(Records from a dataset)
(** [portfolio] is [None] for [null] and [undefined]. *)
Definition analyzePortfolio (portfolio : option (list Asset))
  (marketData : option MarketData) : Analysis :=
  match portfolio with
  | None | Some [] => getEmptyAnalysis
  | Some portfolio =>
      let totalValue := calculateTotalValue portfolio in
      let returns := calculateReturns portfolio in
      let weights := calculateWeights portfolio totalValue in
      let volatility := calculateVolatility returns in
      let maxDrawdown := calculateMaxDrawdown portfolio in
      let valueAtRisk := calculateVaR totalValue returns confidenceLevel in
      let sharpeRatio := calculateSharpeRatio returns (Some volatility) in
      let diversification := analyzeDiversification portfolio weights in
      let prosAndCons :=
        evaluatePortfolio portfolio weights diversification
          volatility maxDrawdown sharpeRatio in
      let recommendations := generateRecommendations portfolio diversification in
      {| metrics :=
           {| m_totalValue := totalValue;
              volatility := volatility;
              maxDrawdown := maxDrawdown;
              valueAtRisk := valueAtRisk;
              sharpeRatio := sharpeRatio;
              expectedReturn := calculateExpectedReturn returns;
              beta := calculateBeta returns marketData;
              treynorRatio :=
                calculateTreynorRatio returns (calculateBeta returns marketData) |};
         diversification := diversification;
         prosAndCons := prosAndCons;
         recommendations := recommendations;
         timestamp := now |}
  end.

End WithMath.

End Analyzer.

(* ------------------------------------------------------------------ *)
(** ** BacktestEngine                                                   *)
(* ------------------------------------------------------------------ *)

Module Backtest.

Open Scope js_scope.

Record Bar : Type := {
  date : string;
  open : num;
  high : num;
  low : num;
  close : num;
  volume : num;
  returns : num
}.

(** [params]: every property may be missing. *)
Record Params : Type := {
  initialCapital : option num;
  maPeriod : option num;
  lookback : option num;
  zScoreThreshold : option num;
  fastPeriod : option num;
  slowPeriod : option num;
  signalPeriod : option num
}.

Inductive Action : Type := BUY | SELL.

Record Trade : Type := {
  t_date : string;
  action : Action;
  price : num;
  shares : num;
  t_value : option num;
  t_cash : option num;
  t_zScore : option num
}.

(** A point of the equity curve; the strategies attach different
    indicators to it. *)
Record Point : Type := {
  p_date : string;
  value : num;
  p_price : option num;
  p_ma : option num;
  p_zScore : option num;
  p_macd : option num;
  p_signal : option num
}.

Record StrategyResult : Type := {
  trades : list Trade;
  portfolioValues : list Point;
  finalValue : num
}.

Record Metrics : Type := {
  totalReturn : string;
  annualizedReturn : string;
  sharpeRatio : string;
  maxDrawdown : string;
  volatility : string;
  totalTrades : nat;
  winRate : string;
  m_finalValue : string
}.

Record BacktestResult : Type := {
  strategy : string;
  result : StrategyResult;
  metrics : Metrics
}.

(** The mutable fields of the engine. *)
Record Engine : Type := {
  historicalData : list Bar;
  results : option BacktestResult
}.

(** The state of a strategy's loop. *)
Record State : Type := {
  position : num;
  cash : num;
  s_trades : list Trade;
  s_values : list Point
}.

(** [for (const i of indices) body], stopping at the first exception. *)
Fixpoint for_each {S} (indices : list nat) (body : S -> nat -> res S) (s : S)
  : res S :=
  match indices with
  | [] => Ok s
  | i :: rest => s' <- body s i ;; for_each rest body s'
  end.

(** A loop bound [n] read as an array index: a natural number, or not
    an index at all. *)
Definition as_index (n : num) : option nat :=
  match n with
  | Fin q =>
      if Qeq_bool q (inject_Z (Qfloor q)) && (0 <=? Qfloor q)%Z
      then Some (Z.to_nat (Qfloor q))
      else None
  | _ => None
  end.
(** * Flow-control capacity accounting (src/overlay/FlowControlCapacity.cpp)

    A shallow embedding of the per-peer capacity ledger of the overlay:
    the base class [FlowControlCapacity] and its two subclasses,
    [FlowControlMessageCapacity] (one unit per message) and
    [FlowControlByteCapacity] (serialized bytes per message).

    Conventions.
    - [uint64_t] and [size_t] values are integers of [Z] in [0, 2^64); every
      C++ [+=] and [-=] on them is written with its wrap-around ([add64],
      [sub64]).
    - [releaseAssert] aborts the process.  An aborted call is the value
      [Abort]; a call that returns is [Ok] of its return value (and, for a
      method that mutates the object, of the object afterwards).
    - [ZoneScoped] and [CLOG_DEBUG] only trace and log; they do not touch the
      object and are left out.  Where the condition of a log statement calls
      a method that can abort, the call is kept. *)

From Stdlib Require Import ZArith List Bool Lia.
Import ListNotations.
Local Open Scope Z_scope.

Set Implicit Arguments.

(** ** Unsigned 64-bit arithmetic *)

Definition u64 (x : Z) : Z := x mod 2 ^ 64.
Definition add64 (a b : Z) : Z := u64 (a + b).
Definition sub64 (a b : Z) : Z := u64 (a - b).
Definition is_u64 (x : Z) : Prop := 0 <= x < 2 ^ 64.
Definition is_u32 (x : Z) : Prop := 0 <= x < 2 ^ 32.

(** ** Calls that may hit a fatal assertion *)

Inductive result (A : Type) : Type :=
| Ok (a : A)
| Abort.
Arguments Abort {A}.

(** A [const] method reads the object: [S -> result A].  A mutating method
    is an [Op S A]: from the object before to the value returned and the
    object after, unless an assertion fires on the way. *)
Definition Op (S A : Type) : Type := S -> result (A * S).

Definition ret {S A} (a : A) : Op S A := fun s => Ok (a, s).

Definition bind {S A B} (c : Op S A) (k : A -> Op S B) : Op S B :=
  fun s => match c s with
           | Ok (a, s') => k a s'
           | Abort => Abort
           end.

Definition get {S} : Op S S := fun s => Ok (s, s).
Definition modify {S} (f : S -> S) : Op S unit := fun s => Ok (tt, f s).

(** Calling a [const] method from a mutating one. *)
Definition call {S A} (f : S -> result A) : Op S A :=
  fun s => match f s with
           | Ok a => Ok (a, s)
           | Abort => Abort
           end.

Definition releaseAssert {S} (b : bool) : Op S unit :=
  fun s => if b then Ok (tt, s) else Abort.

Declare Scope op_scope.
Delimit Scope op_scope with op.
Notation "x <- c ;; k" := (bind c (fun x => k))
  (at level 61, c at next level, right associativity) : op_scope.
Notation "c ;; k" := (bind c (fun _ => k))
  (at level 61, right associativity) : op_scope.
Local Open Scope op_scope.

(** ** Messages and the collaborators of the ledger *)

(** [MessageType]: the discriminator of a [StellarMessage].  This file names
    two of its members; [OTHER_MESSAGE] stands for the rest of the enum,
    by discriminator value. *)
Inductive MessageType : Type :=
| SEND_MORE
| SEND_MORE_EXTENDED
| OTHER_MESSAGE (discriminator : Z).

Definition isSendMore (t : MessageType) : bool :=
  match t with SEND_MORE => true | _ => false end.

Definition isSendMoreExtended (t : MessageType) : bool :=
  match t with SEND_MORE_EXTENDED => true | _ => false end.

(** What the ledger asks of a message.  The message type itself, its XDR
    size and the decoding of a credit grant live outside this file, so they
    are the operations of a class over an arbitrary message type. *)
Class StellarMessageOps (StellarMessage : Type) : Type := {
  (** [msg.type()] *)
  type : StellarMessage -> MessageType;
  (** [msg.sendMoreExtendedMessage().numBytes] *)
  numBytes : StellarMessage -> Z;
  (** [FlowControl::getNumMessages(msg)] *)
  getNumMessages : StellarMessage -> Z;
  (** [xdr::xdr_size(msg)] *)
  xdr_size : StellarMessage -> Z;
  (** [xdr::xdr_size(msg.type())] *)
  xdr_size_type : MessageType -> Z
}.

(** [mApp.getConfig()] *)
Record Config : Type := {
  PEER_FLOOD_READING_CAPACITY : Z;
  PEER_READING_CAPACITY : Z;
  OVERLAY_PROTOCOL_VERSION : Z
}.

(** [Application& mApp], with the one constant of [Peer] the file reads. *)
Record Application (StellarMessage : Type) : Type := {
  getConfig : Config;
  (** [getOverlayManager().isFloodMessage(msg)] *)
  isFloodMessage : StellarMessage -> bool;
  (** [getOverlayManager().getFlowControlBytesConfig().mTotal] *)
  flowControlBytesTotal : Z;
  (** [Peer::FIRST_VERSION_UPDATED_FLOW_CONTROL_ACCOUNTING] *)
  FIRST_VERSION_UPDATED_FLOW_CONTROL_ACCOUNTING : Z
}.

(** ** The ledger *)

(** [FlowControlCapacity::ReadingCapacity] *)
Record ReadingCapacity : Type := {
  mFloodCapacity : Z;
  mTotalCapacity : option Z
}.

(** An object of a subclass of [FlowControlCapacity]: the members of the
    base class and, in [self], the members the subclass [D] adds.
    ([mNodeID] is only printed.) *)
Record FlowControlCapacity (StellarMessage D : Type) : Type := {
  mApp : Application StellarMessage;
  mCapacity : ReadingCapacity;
  mOutboundCapacity : Z;
  self : D
}.

Definition setCapacity {M D} (c : ReadingCapacity)
    (s : FlowControlCapacity M D) : FlowControlCapacity M D :=
  {| mApp := mApp s; mCapacity := c;
     mOutboundCapacity := mOutboundCapacity s; self := self s |}.

Definition setFloodCapacity {M D} (v : Z)
    (s : FlowControlCapacity M D) : FlowControlCapacity M D :=
  setCapacity {| mFloodCapacity := v;
                 mTotalCapacity := mTotalCapacity (mCapacity s) |} s.

Definition setTotalCapacity {M D} (v : option Z)
    (s : FlowControlCapacity M D) : FlowControlCapacity M D :=
  setCapacity {| mFloodCapacity := mFloodCapacity (mCapacity s);
                 mTotalCapacity := v |} s.

Definition setOutboundCapacity {M D} (v : Z)
    (s : FlowControlCapacity M D) : FlowControlCapacity M D :=
  {| mApp := mApp s; mCapacity := mCapacity s;
     mOutboundCapacity := v; self := self s |}.

Definition setSelf {M D} (d : D)
    (s : FlowControlCapacity M D) : FlowControlCapacity M D :=
  {| mApp := mApp s; mCapacity := mCapacity s;
     mOutboundCapacity := mOutboundCapacity s; self := d |}.

(** Modelled from the spec: the initial value of [mOutboundCapacity] is set
    in the class declaration, which is outside this file; the outbound
    capacity counter "starts at zero". *)
Definition initialOutboundCapacity : Z := 0.

(** The two pure virtual [const] methods the base class calls.  Both
    overrides read the application and the subclass's own members only. *)
Class CapacityStrategy (StellarMessage D : Type) : Type := {
  getMsgResourceCount :
    Application StellarMessage -> D -> StellarMessage -> result Z;
  getCapacityLimits : Application StellarMessage -> D -> ReadingCapacity
}.

(** [getMsgResourceCount] returns a [uint64_t]: what an override computes
    is in range. *)
Class CapacityStrategyLaws {StellarMessage D : Type}
    (strategy : CapacityStrategy StellarMessage D) : Prop := {
  getMsgResourceCount_u64 :
    forall app d msg c, getMsgResourceCount app d msg = Ok c -> is_u64 c
}.

Section Base.
Context {StellarMessage D : Type}.
Context `{StellarMessageOps StellarMessage}.
Context `{CapacityStrategy StellarMessage D}.

Local Abbreviation Ledger := (FlowControlCapacity StellarMessage D).

(** The virtual calls [getMsgResourceCount(msg)] and [getCapacityLimits()]
    on the object [s]. *)
Definition msgResourceCount (msg : StellarMessage) (s : Ledger) : result Z :=
  getMsgResourceCount (mApp s) (self s) msg.

Definition capacityLimits (s : Ledger) : ReadingCapacity :=
  getCapacityLimits (mApp s) (self s).

(** [FlowControlCapacity::checkCapacityInvariants] *)
Definition checkCapacityInvariants (s : Ledger) : result unit :=
  if mFloodCapacity (mCapacity s) <=? mFloodCapacity (capacityLimits s) then
    match mTotalCapacity (capacityLimits s) with
    | Some limit =>
        match mTotalCapacity (mCapacity s) with
        | Some total => if total <=? limit then Ok tt else Abort
        | None => Abort
        end
    | None =>
        match mTotalCapacity (mCapacity s) with
        | Some _ => Abort
        | None => Ok tt
        end
    end
  else Abort.
(** A new pot appended behind the last pot of a side. *)
Lemma append_new h d root cells v :
  side_repr h d root cells → NoDup (root :: cells.*1) →
  ∃ h2, append (alloc h (Pot.new v)).1 (last_id root cells) d (fresh (dom h))
        = Ok (h2, fresh (dom h))
      ∧ side_repr h2 d root (cells ++ [(fresh (dom h), v)])
      ∧ (∀ i, i ≠ last_id root cells → i ≠ fresh (dom h) → h2 !! i = h !! i)
      ∧ (∃ pl, h !! last_id root cells = Some pl
               ∧ h2 !! last_id root cells = Some (setattr d (Some (fresh (dom h))) pl)).
Proof.
  intros Hside Hnd.
  pose proof (fresh_not_in_side _ _ _ _ Hside) as Hnew.
  destruct (side_repr_last _ _ _ _ Hside) as (pl & Hpl & Hend).
  set (new := fresh (dom h)) in *. set (plast := last_id root cells) in *.
  assert (plast ≠ new) as Hne.
  { intros E. apply Hnew. rewrite <- E. unfold plast.
    destruct (decide (cells = [])) as [->|?]; [set_solver|].
    apply elem_of_cons. right. by apply last_id_elem_of. }
  eexists. split; [|split; [|split]].
  - unfold append, alloc. simpl. fold new.
    rewrite (deref_Some _ _ pl) by by rewrite lookup_insert_ne. simpl.
    rewrite Hend. rewrite (deref_Some _ _ (Pot.new v)); [done|].
    by rewrite lookup_insert_ne, lookup_insert_eq.
  - destruct Hside as [(r & Hr & Hh) Hseg]. split.
    + destruct (decide (cells = [])) as [->|Hc].
      * exists (setattr d (Some new) pl). simpl.
        rewrite lookup_insert_ne, lookup_insert_eq by done.
        by rewrite getattr_setattr.
      * assert (plast ≠ root) as Hpr.
        { intros E. apply NoDup_cons in Hnd as [Hroot _]. apply Hroot.
          rewrite <- E. by apply last_id_elem_of. }
        assert (new ≠ root) as Hnr by set_solver.
        exists r. rewrite !lookup_insert_ne by done. by destruct cells.
    + apply lseg_app. split.
      * destruct (decide (cells = [])) as [->|Hc]; [done|].
        apply NoDup_cons in Hnd as [_ Hnd].
        eapply lseg_frame; [|eapply (lseg_retarget _ _ _ _ None); [done..| |]].
        -- intros i Hi. rewrite lookup_insert_ne; [done|]. set_solver.
        -- by rewrite lookup_insert_ne.
        -- eapply lseg_frame; [|done]. intros i Hi.
           rewrite lookup_insert_ne; [done|]. set_solver.
      * simpl. split; [|done]. eexists. rewrite lookup_insert_eq. split; [done|].
        rewrite plant_setattr, getattr_setattr.
        split; [done|]. split; [done|]. by destruct d.
  - intros i Hi1 Hi2. by rewrite !lookup_insert_ne.
  - exists pl. split; [done|]. by rewrite lookup_insert_ne, lookup_insert_eq.
Qed.

(** ** Loading a tape *)

Definition is_hash (c : ascii) : Plant := bool_decide (c = "#"%char).

Lemma from_initial_loop_spec initial : ∀ h start cells,
  side_repr h Right start cells → NoDup (start :: cells.*1) →
  ∃ h' news,
    from_initial_loop h (last_id start cells) initial
    = Ok (h', last_id start (cells ++ news))
    ∧ side_repr h' Right start (cells ++ news)
    ∧ NoDup (start :: (cells ++ news).*1)
    ∧ news.*2 = is_hash <$> String.list_ascii_of_string initial.
Proof.
  induction initial as [|c rest IH]; intros h start cells Hside Hnd.
  - exists h, []. rewrite app_nil_r. done.
  - simpl.
    destruct (append_new h Right start cells (is_hash c) Hside Hnd)
      as (h2 & Happ & Hside2 & _).
    unfold alloc in *. simpl in Happ. fold (is_hash c). rewrite Happ. simpl.
    assert (NoDup (start :: (cells ++ [(fresh (dom h), is_hash c)]).*1)) as Hnd2.
    { pose proof (fresh_not_in_side _ _ _ _ Hside) as Hnew.
      rewrite fmap_app. simpl.
      apply NoDup_cons in Hnd as [H1 H2]. apply NoDup_cons. split.
      - set_solver.
      - apply NoDup_app. split; [done|]. split; [set_solver|]. apply NoDup_singleton. }
    destruct (IH h2 start _ Hside2 Hnd2) as (h' & news & Hloop & Hside' & Hnd' & Hnews).
    rewrite last_id_snoc in Hloop. simpl in Hloop.
    exists h', ((fresh (dom h), is_hash c) :: news).
    rewrite <- app_assoc in Hloop, Hside', Hnd'. simpl in *.
    split; [done|]. split; [done|]. split; [done|]. f_equal. exact Hnews.
Qed.

(** What [from_initial] builds from a non-empty literal: the first
    character at the root, the others to its right. *)
Lemma from_initial_repr h c rest :
  ∃ h' root rcells,
    from_initial h (String c rest) = Ok (h', root)
    ∧ tape_repr h' root [] (is_hash c) rcells
    ∧ rcells.*2 = is_hash <$> String.list_ascii_of_string rest.
Proof.
  unfold from_initial, alloc.
  set (start := fresh (dom h)). set (h0 := <[start := Pot.new false]> h).
  assert (side_repr h0 Right start []) as Hside0.
  { split; [|done]. exists (Pot.new false). unfold h0. by rewrite lookup_insert_eq. }
  assert (NoDup (start :: ([] : list cell).*1)) as Hnd0 by apply NoDup_singleton.
  destruct (from_initial_loop_spec (String c rest) h0 start [] Hside0 Hnd0)
    as (h1 & cells & Hloop & [(s & Hs & Hhead) Hseg] & Hnd & Hcells).
  change (last_id start []) with start in Hloop.
  simpl in Hseg, Hnd, Hhead, Hcells.
  rewrite Hloop. simpl.
  destruct cells as [|[root x] rcells]; [done|].
  simpl in *. destruct Hseg as [(o & Ho & Hx & Hback & Hnext) Hseg].
  injection Hcells as -> Hcells.
  rewrite (deref_Some _ _ _ Hs). simpl. rewrite Hhead.
  rewrite (deref_Some _ _ _ Ho). simpl.
  exists (<[root := setattr Left None o]> h1), root, rcells.
  split; [done|]. split; [|done].
  apply NoDup_cons in Hnd as [_ Hnd]. pose proof Hnd as [Hroot _]%NoDup_cons.
  split.
  - eexists. rewrite lookup_insert_eq. split; [done|]. done.
  - done.
  - split; [|done]. eexists. rewrite lookup_insert_eq. done.
  - split.
    + eexists. rewrite lookup_insert_eq. split; [done|]. done.
    + eapply lseg_frame; [|done]. intros i Hi. rewrite lookup_insert_ne; [done|].
      intros ->. done.
Qed.

(** C10. [from_initial] is partial: on the empty literal it raises, the
    attribute assignment on the missing first cell failing, and it returns a
    root exactly when the literal is not empty. *)
Theorem from_initial_partial (h : heap) :
  from_initial h "" = Raise AttributeError
  ∧ ∀ initial, (∃ h' root, from_initial h initial = Ok (h', root)) ↔ initial ≠ "".
Proof.
  assert (from_initial h "" = Raise AttributeError) as Hempty.
  { unfold from_initial, alloc. simpl.
    rewrite (deref_Some _ _ (Pot.new false)) by by rewrite lookup_insert_eq. done. }
  split; [done|]. intros initial. split.
  - intros (h' & root & Hok) ->. by rewrite Hempty in Hok.
  - intros Hne. destruct initial as [|c rest]; [done|].
    destruct (from_initial_repr h c rest) as (h' & root & ? & ? & _). eauto.
Qed.

(** ** Reading a tape back *)

Definition plant_char (x : Plant) : ascii := if x then "#"%char else "."%char.

(** The string of a tape: left cells outermost first, the root, right cells. *)
Definition tape_str (ls : list Plant) (c : Plant) (rs : list Plant) : string :=
  String.string_of_list_ascii (plant_char <$> (reverse ls ++ c :: rs)).

Lemma side_repr_tail h d p c cells :
  side_repr h d p (c :: cells) → side_repr h d c.1 cells.
Proof.
  intros [_ [(o & Ho & _ & _ & Hn) Hseg]]. split; [|done].
  exists o. by destruct cells.
Qed.

Lemma iter_dir_side h d cells : ∀ p fuel,
  side_repr h d p cells → length cells < fuel →
  iter_dir fuel h d p = Ok cells.*1.
Proof.
  induction cells as [|c cells IH]; intros p fuel Hside Hfuel;
    (destruct fuel as [|fuel]; [simpl in Hfuel; lia|]);
    pose proof Hside as [(r & Hr & Hhead) _]; simpl;
    unfold iter_dir_next; rewrite (deref_Some _ _ _ Hr); simpl; rewrite Hhead; simpl.
  - done.
  - rewrite (IH c.1 fuel); [done| |simpl in Hfuel; lia].
    by eapply side_repr_tail.
Qed.

Lemma mapR_str_lseg h d cells : ∀ prev nxt,
  lseg h d prev cells nxt →
  mapR (λ i, Pot_str <$> deref h i) cells.*1 = Ok (plant_char <$> cells.*2).
Proof.
  induction cells as [|c cells IH]; intros prev nxt; [done|].
  csimpl. intros [(o & Ho & Hp & _) Hseg].
  rewrite (deref_Some _ _ _ Ho). csimpl. rewrite (IH _ _ Hseg). csimpl.
  unfold Pot_str. by rewrite Hp.
Qed.

Lemma Plants_str_repr fuel h root rules lcells c rcells :
  tape_repr h root lcells c rcells →
  length lcells < fuel → length rcells < fuel →
  Plants_str fuel h (Plants.mk root rules) = Ok (tape_str lcells.*2 c rcells.*2).
Proof.
  intros [(r & Hr & Hc) _ Hl Hr'] Hfl Hfr. unfold Plants_str. simpl.
  rewrite (deref_Some _ _ _ Hr). simpl.
  rewrite (iter_dir_side _ _ _ _ _ Hl Hfl). simpl.
  rewrite (mapR_str_lseg _ _ _ _ _ (proj2 Hl)). simpl.
  rewrite (iter_dir_side _ _ _ _ _ Hr' Hfr). simpl.
  rewrite (mapR_str_lseg _ _ _ _ _ (proj2 Hr')). simpl.
  unfold tape_str, Pot_str. rewrite Hc.
  by rewrite fmap_app, fmap_reverse, reverse_cons, <- app_assoc.
Qed.

Lemma cell_chars_roundtrip (s : string) :
  (∀ c, c ∈ String.list_ascii_of_string s → c = "."%char ∨ c = "#"%char) →
  String.string_of_list_ascii
    (plant_char <$> (is_hash <$> String.list_ascii_of_string s)) = s.
Proof.
  induction s as [|c s IH]; intros Hall; [done|].
  csimpl. rewrite IH.
  - f_equal. destruct (Hall c) as [-> | ->]; [apply elem_of_cons; by left|done..].
  - intros c' Hc'. apply Hall. apply elem_of_cons. by right.
Qed.

Lemma from_initial_cells h initial :
  initial ≠ "" →
  ∃ h' root c rcells,
    from_initial h initial = Ok (h', root)
    ∧ tape_repr h' root [] c rcells
    ∧ c :: rcells.*2 = is_hash <$> String.list_ascii_of_string initial.
Proof.
  intros Hne. destruct initial as [|c rest]; [done|].
  destruct (from_initial_repr h c rest) as (h' & root & rcells & Hok & Hrepr & Hcells).
  exists h', root, (is_hash c), rcells. simpl. rewrite Hcells. done.
Qed.

(** C4 (as amended).  Loading checks no character: on every non-empty
    literal it returns a tape, the first character at the root and the
    others to its right, and a cell is true exactly where the character is
    ['#']; any other character, ['.'] or not, loads as a false cell. *)
Theorem from_initial_accepts_any_char (h : heap) (initial : string) :
  initial ≠ "" →
  ∃ h' root c rcells,
    from_initial h initial = Ok (h', root)
    ∧ tape_repr h' root [] c rcells
    ∧ c :: rcells.*2 = is_hash <$> String.list_ascii_of_string initial.
Proof. apply from_initial_cells. Qed.

Lemma from_initial_accepts_any_char_witness :
  ∃ h' root c rcells,
    from_initial ∅ "#x#" = Ok (h', root)
    ∧ tape_repr h' root [] c rcells
    ∧ c :: rcells.*2 = [true; false; true].
Proof. by apply (from_initial_accepts_any_char ∅ "#x#"). Defined.

(** A literal with a character outside ['.'] and ['#'] that loads, the
    stray character reading back as ['.']. *)
Lemma invalid_tape_character_accepted :
  ∃ h root,
    from_initial ∅ "#x#" = Ok (h, root)
    ∧ Plants_str 5 h (Plants.mk root (build [])) = Ok "#.#".
Proof. eexists _, _. split; [reflexivity|]. by vm_compute. Qed.

(** C6.  For every literal over ['.'] and ['#'] that has a leftmost
    character, [from_initial] returns a tape whose root holds that
    character with nothing to its left and the other characters to its
    right in order, and [__str__] called on it gives the literal back. *)
Theorem from_initial_str_roundtrip (h : heap) (initial : string) (rules : Rules.t) :
  initial ≠ "" →
  (∀ c, c ∈ String.list_ascii_of_string initial → c = "."%char ∨ c = "#"%char) →
  ∃ h' root c rcells,
    from_initial h initial = Ok (h', root)
    ∧ tape_repr h' root [] c rcells
    ∧ c :: rcells.*2 = is_hash <$> String.list_ascii_of_string initial
    ∧ ∀ fuel, String.length initial ≤ fuel →
        Plants_str fuel h' (Plants.mk root rules) = Ok initial.
Proof.
  intros Hne Hall.
  destruct (from_initial_cells h initial Hne)
    as (h' & root & c & rcells & Hok & Hrepr & Hcells).
  exists h', root, c, rcells. do 3 (split; [done|]).
  intros fuel Hfuel.
  assert (S (length rcells) = String.length initial) as Hlen.
  { apply (f_equal length) in Hcells.
    rewrite length_cons, !length_fmap in Hcells.
    etrans; [exact Hcells|]. clear. induction initial; simpl; congruence. }
  rewrite (Plants_str_repr fuel h' root rules [] c rcells Hrepr); [|simpl; lia|lia].
  unfold tape_str. simpl. f_equal.
  change (String.string_of_list_ascii (plant_char <$> c :: rcells.*2) = initial).
  rewrite Hcells. by apply cell_chars_roundtrip.
Qed.

Lemma from_initial_str_roundtrip_witness :
  ∃ h' root c rcells,
    from_initial ∅ "#..#" = Ok (h', root)
    ∧ tape_repr h' root [] c rcells
    ∧ c :: rcells.*2 = [true; false; false; true]
    ∧ ∀ fuel, 4 ≤ fuel → Plants_str fuel h' (Plants.mk root (build [])) = Ok "#..#".
Proof.
  apply (from_initial_str_roundtrip ∅ "#..#" (build [])); [done|].
  intros c Hc. simpl in Hc.
  repeat (apply elem_of_cons in Hc as [->|Hc]; [by auto|]).
  by apply elem_of_nil in Hc.
Defined.

(** ** Scoring *)

(** The cells of one side with their signed positions: [sign * 1],
    [sign * 2], ... counted from the root outwards. *)
Fixpoint offsets (sign i : Z) (xs : list Plant) : list (Z * Plant) :=
  match xs with
  | [] => []
  | x :: xs' => ((sign * i)%Z, x) :: offsets sign (i + 1) xs'
  end.

(** Every cell of a tape with its position relative to the root. *)
Definition tape_cells (ls : list Plant) (c : Plant) (rs : list Plant) : list (Z * Plant) :=
  offsets (-1) 1 ls ++ (0%Z, c) :: offsets 1 1 rs.

(** The sum of the positions of the true cells. *)
Definition signed_sum (ls : list Plant) (c : Plant) (rs : list Plant) : Z :=
  foldr Z.add 0%Z (fst <$> filter (λ p, p.2 = true) (tape_cells ls c rs)).

(** What [sum(i for i, p in enumerate(pots, i) if p.plant)] adds up. *)
Fixpoint wsum (i : Z) (xs : list Plant) : Z :=
  match xs with
  | [] => 0
  | x :: xs' => (if x then i else 0) + wsum (i + 1) xs'
  end%Z.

### Required action
From the records above, extract exactly and only the lines that begin at the line with "shares : num;" and stop after the line with "totalReturn : string;".

### Problem solution
  shares : num;
  t_value : option num;
  t_cash : option num;
  t_zScore : option num
}.

(** A point of the equity curve; the strategies attach different
    indicators to it. *)
Record Point : Type := {
  p_date : string;
  value : num;
  p_price : option num;
  p_ma : option num;
  p_zScore : option num;
  p_macd : option num;
  p_signal : option num
}.

Record StrategyResult : Type := {
  trades : list Trade;
  portfolioValues : list Point;
  finalValue : num
}.

Record Metrics : Type := {
  totalReturn : string;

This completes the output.